Veracrypt has always been my favourite encryption tool since it came out .
But still there are some things about the tool I don't understand .
Why is there the possibility to use sha256 or sha512 .
This one does not make sense to me at all . As far as I know the output size of the Veracrypt KDF will always have the same length .... so why give the possibility to use a shorter or longer hash ? does it have any advantages ?
Why does Veracrypt use such strange hashes ? sha512 , Whirlpool , Streebog , etc ... Whirlpool is ( as far as I know ) not even officially a KDF . All thes hashes are rather collison resistant , but not one of them is suited as cryptographic strong hash function . Why not Argon2 , scrypt , bcrypt , ..?

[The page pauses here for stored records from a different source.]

(* ===== verification/WriteBatchCorrect.v ===== *)
(** * Write batches are lists of records

    What the byte string of a write batch means: the list of its records. The
    updates, the transaction markers, the save points and [Append] are operations
    on that list; [Iterate] hands the records to the handler in order, whatever
    the handler answers; and it returns for every byte string. *)

From S2P Require Import Prelude SortedLists Status Slice Coding DbFormat WideColumns WriteBatch.
#[local] Open Scope Z_scope.

(** ** Records *)

Inductive KeyValueKind := KPut | KEntity | KDeleteRange | KMerge | KBlobIndex.
Inductive KeyKind := KDelete | KSingleDelete.
Inductive MarkKind := KNoop | KBeginPrepare | KBeginPersistedPrepare | KBeginUnprepare.
Inductive XidKind := KEndPrepare | KCommit | KRollback.

Inductive Rec :=
  | RKeyValue (k : KeyValueKind) (cf : Z) (key value : bytes)
  | RKey (k : KeyKind) (cf : Z) (key : bytes)
  | RLogData (blob : bytes)
  | RMark (k : MarkKind)
  | RXid (k : XidKind) (xid : bytes)
  | RCommitTs (xid ts : bytes).

(** The tag of a record of the default column family, and of another one. *)
Definition kv_tags (k : KeyValueKind) : Z * Z :=
  match k with
  | KPut => (kTypeValue, kTypeColumnFamilyValue)
  | KEntity => (kTypeWideColumnEntity, kTypeColumnFamilyWideColumnEntity)
  | KDeleteRange => (kTypeRangeDeletion, kTypeColumnFamilyRangeDeletion)
  | KMerge => (kTypeMerge, kTypeColumnFamilyMerge)
  | KBlobIndex => (kTypeBlobIndex, kTypeColumnFamilyBlobIndex)
  end.
Definition key_tags (k : KeyKind) : Z * Z :=
  match k with
  | KDelete => (kTypeDeletion, kTypeColumnFamilyDeletion)
  | KSingleDelete => (kTypeSingleDeletion, kTypeColumnFamilySingleDeletion)
  end.
Definition mark_tag (k : MarkKind) : Z :=
  match k with
  | KNoop => kTypeNoop
  | KBeginPrepare => kTypeBeginPrepareXID
  | KBeginPersistedPrepare => kTypeBeginPersistedPrepareXID
  | KBeginUnprepare => kTypeBeginUnprepareXID
  end.
Definition xid_tag (k : XidKind) : Z :=
  match k with KEndPrepare => kTypeEndPrepareXID | KCommit => kTypeCommitXID | KRollback => kTypeRollbackXID end.
Definition pick (cf : Z) (tags : Z * Z) : Z := if cf =? 0 then fst tags else snd tags.

Definition rec_tag (r : Rec) : Z :=
  match r with
  | RKeyValue k cf _ _ => pick cf (kv_tags k)
  | RKey k cf _ => pick cf (key_tags k)
  | RLogData _ => kTypeLogData
  | RMark k => mark_tag k
  | RXid k _ => xid_tag k
  | RCommitTs _ _ => kTypeCommitXIDAndTimestamp
  end.
Definition rec_cf (r : Rec) : Z := match r with RKeyValue _ cf _ _ | RKey _ cf _ => cf | _ => 0 end.
Definition rec_fields (r : Rec) (f : Fields) : Fields :=
  match r with
  | RKeyValue _ _ key value => mkFields key value (f_blob f) (f_xid f)
  | RKey _ _ key => mkFields key (f_value f) (f_blob f) (f_xid f)
  | RLogData blob => mkFields (f_key f) (f_value f) blob (f_xid f)
  | RMark _ => f
  | RXid _ xid => mkFields (f_key f) (f_value f) (f_blob f) xid
  | RCommitTs xid ts => mkFields ts (f_value f) (f_blob f) xid
  end.

(** The bytes of a record. *)
Definition enc_slice (s : bytes) : bytes := EncodeVarint32 (Zlen s) ++ s.
Definition enc_cf (cf : Z) : bytes := if cf =? 0 then [] else EncodeVarint32 cf.
Definition enc_body (r : Rec) : bytes :=
  match r with
  | RKeyValue _ cf key value => enc_cf cf ++ enc_slice key ++ enc_slice value
  | RKey _ cf key => enc_cf cf ++ enc_slice key
  | RLogData blob => enc_slice blob
  | RMark _ => []
  | RXid _ xid => enc_slice xid
  | RCommitTs xid ts => enc_slice ts ++ enc_slice xid
  end.
Definition enc (r : Rec) : bytes := rec_tag r :: enc_body r.
Definition enc_all (rs : list Rec) : bytes := concat (map enc rs).

(** Lengths and column families that fit their fields. *)
Definition short (s : bytes) : Prop := Zlen s < 2 ^ 32.
Definition rec_ok (r : Rec) : Prop :=
  match r with
  | RKeyValue _ cf key value => is_u 32 cf ∧ short key ∧ short value
  | RKey _ cf key => is_u 32 cf ∧ short key
  | RLogData s | RXid _ s => short s
  | RMark _ => True
  | RCommitTs xid ts => short xid ∧ short ts
  end.

(** Whether the record is one of the [Count] updates, and its content flag. *)
Definition counts (r : Rec) : Z := match r with RKeyValue _ _ _ _ | RKey _ _ _ => 1 | _ => 0 end.
Definition rec_flags (r : Rec) : Z :=
  match r with
  | RKeyValue KPut _ _ _ => HAS_PUT
  | RKeyValue KEntity _ _ _ => HAS_PUT_ENTITY
  | RKeyValue KDeleteRange _ _ _ => HAS_DELETE_RANGE
  | RKeyValue KMerge _ _ _ => HAS_MERGE
  | RKeyValue KBlobIndex _ _ _ => HAS_BLOB_INDEX
  | RKey KDelete _ _ => HAS_DELETE
  | RKey KSingleDelete _ _ => HAS_SINGLE_DELETE
  | RMark KNoop | RLogData _ => 0
  | RMark KBeginUnprepare => Z.lor HAS_BEGIN_PREPARE HAS_BEGIN_UNPREPARE
  | RMark _ => HAS_BEGIN_PREPARE
  | RXid KEndPrepare _ => HAS_END_PREPARE
  | RXid KCommit _ | RCommitTs _ _ => HAS_COMMIT
  | RXid KRollback _ => HAS_ROLLBACK
  end.
Definition total (rs : list Rec) : Z := foldr (λ r n, counts r + n) 0 rs.
Definition flags (rs : list Rec) : Z := fold_left (λ f r, Z.lor f (rec_flags r)) rs 0.

Lemma enc_all_app rs1 rs2 : enc_all (rs1 ++ rs2) = enc_all rs1 ++ enc_all rs2.
Proof. unfold enc_all. by rewrite map_app, concat_app. Qed.

Lemma total_app rs1 rs2 : total (rs1 ++ rs2) = total rs1 + total rs2.
Proof. unfold total. induction rs1 as [|r rs1 IH]; [done|]. cbn [app foldr]. rewrite IH. lia. Qed.

Lemma flags_from rs f : fold_left (λ f r, Z.lor f (rec_flags r)) rs f = Z.lor f (flags rs).
Proof.
  unfold flags. revert f. induction rs as [|r rs IH]; intros f; [by rewrite Z.lor_0_r|]. cbn [fold_left].
  rewrite (IH (Z.lor f _)), (IH (Z.lor 0 _)), Z.lor_0_l. by rewrite Z.lor_assoc.
Qed.

Lemma flags_app rs1 rs2 : flags (rs1 ++ rs2) = Z.lor (flags rs1) (flags rs2).
Proof. unfold flags at 1. by rewrite fold_left_app, flags_from. Qed.

(** ** A record is read back *)

#[local] Opaque ztake zdrop Zlen EncodeVarint32.

Lemma PutLengthPrefixedSlice_enc dst s : short s → PutLengthPrefixedSlice dst s = dst ++ enc_slice s.
Proof.
  intros Hs. pose proof (Zlen_nonneg s). unfold PutLengthPrefixedSlice, PutVarint32, enc_slice.
  rewrite wrap_small by (unfold is_u, short in *; lia). by rewrite <- app_assoc.
Qed.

Why is Veracrypt GPU resistant ? Attacking a VC hash with a GPU is slow . Why ? I don't see any GPU attack countermesures . All the hashes are well implemented in GPU . they pass through PIM which ( I think ) rehashes the output of the last hash with the same algo . And then they pass through PBKDF2 at some point . But even PBKDF2 is rather GPU friendly .
These hash functions are also used for the key derivation function. Both are roughly equally secure for a KDF in the sense of collision resistance etc., but SHA512 offers a bit more security as countermeasure for custom hardware attacks, since the memory requirements are a higher than for SHA256 and custom hardware to crack the passwords like FPGAs is more expensive. So there is a small advantage using SHA512, even if the output is truncated at the end.
Although I can’t explain VeraCrypt’s selection of hash algorithms, it is not a bad idea to offer a variety of functions as a countermeasure to custom hardware attacks with ASICs, as these chips must be produced for each algorithm. This could also be a reason for using different SHA variants.
I agree with you, that Argon2, scrypt, bcrypt would be better than PBKDF2, which remains vulnerable to custom hardware attacks even at high iterations.
But VeraCrypt took the poor design of TrueCrypt, where all possible combinations of key derivation are tested in a trial and error process (see chapter 3 of VeraCrypt encryption scheme). This limits the amount of time for all key derivation functions (see Bill Cox's Responses). So if it would test PBKDF2, Argon2 and scrypt in sequence, the latency would increase drastically.
I don’t know if or why VeraCrypt is GPU resistant. hashcat supports GPUs to crack VeraCrypt volumes, but I don’t know anything about the performance.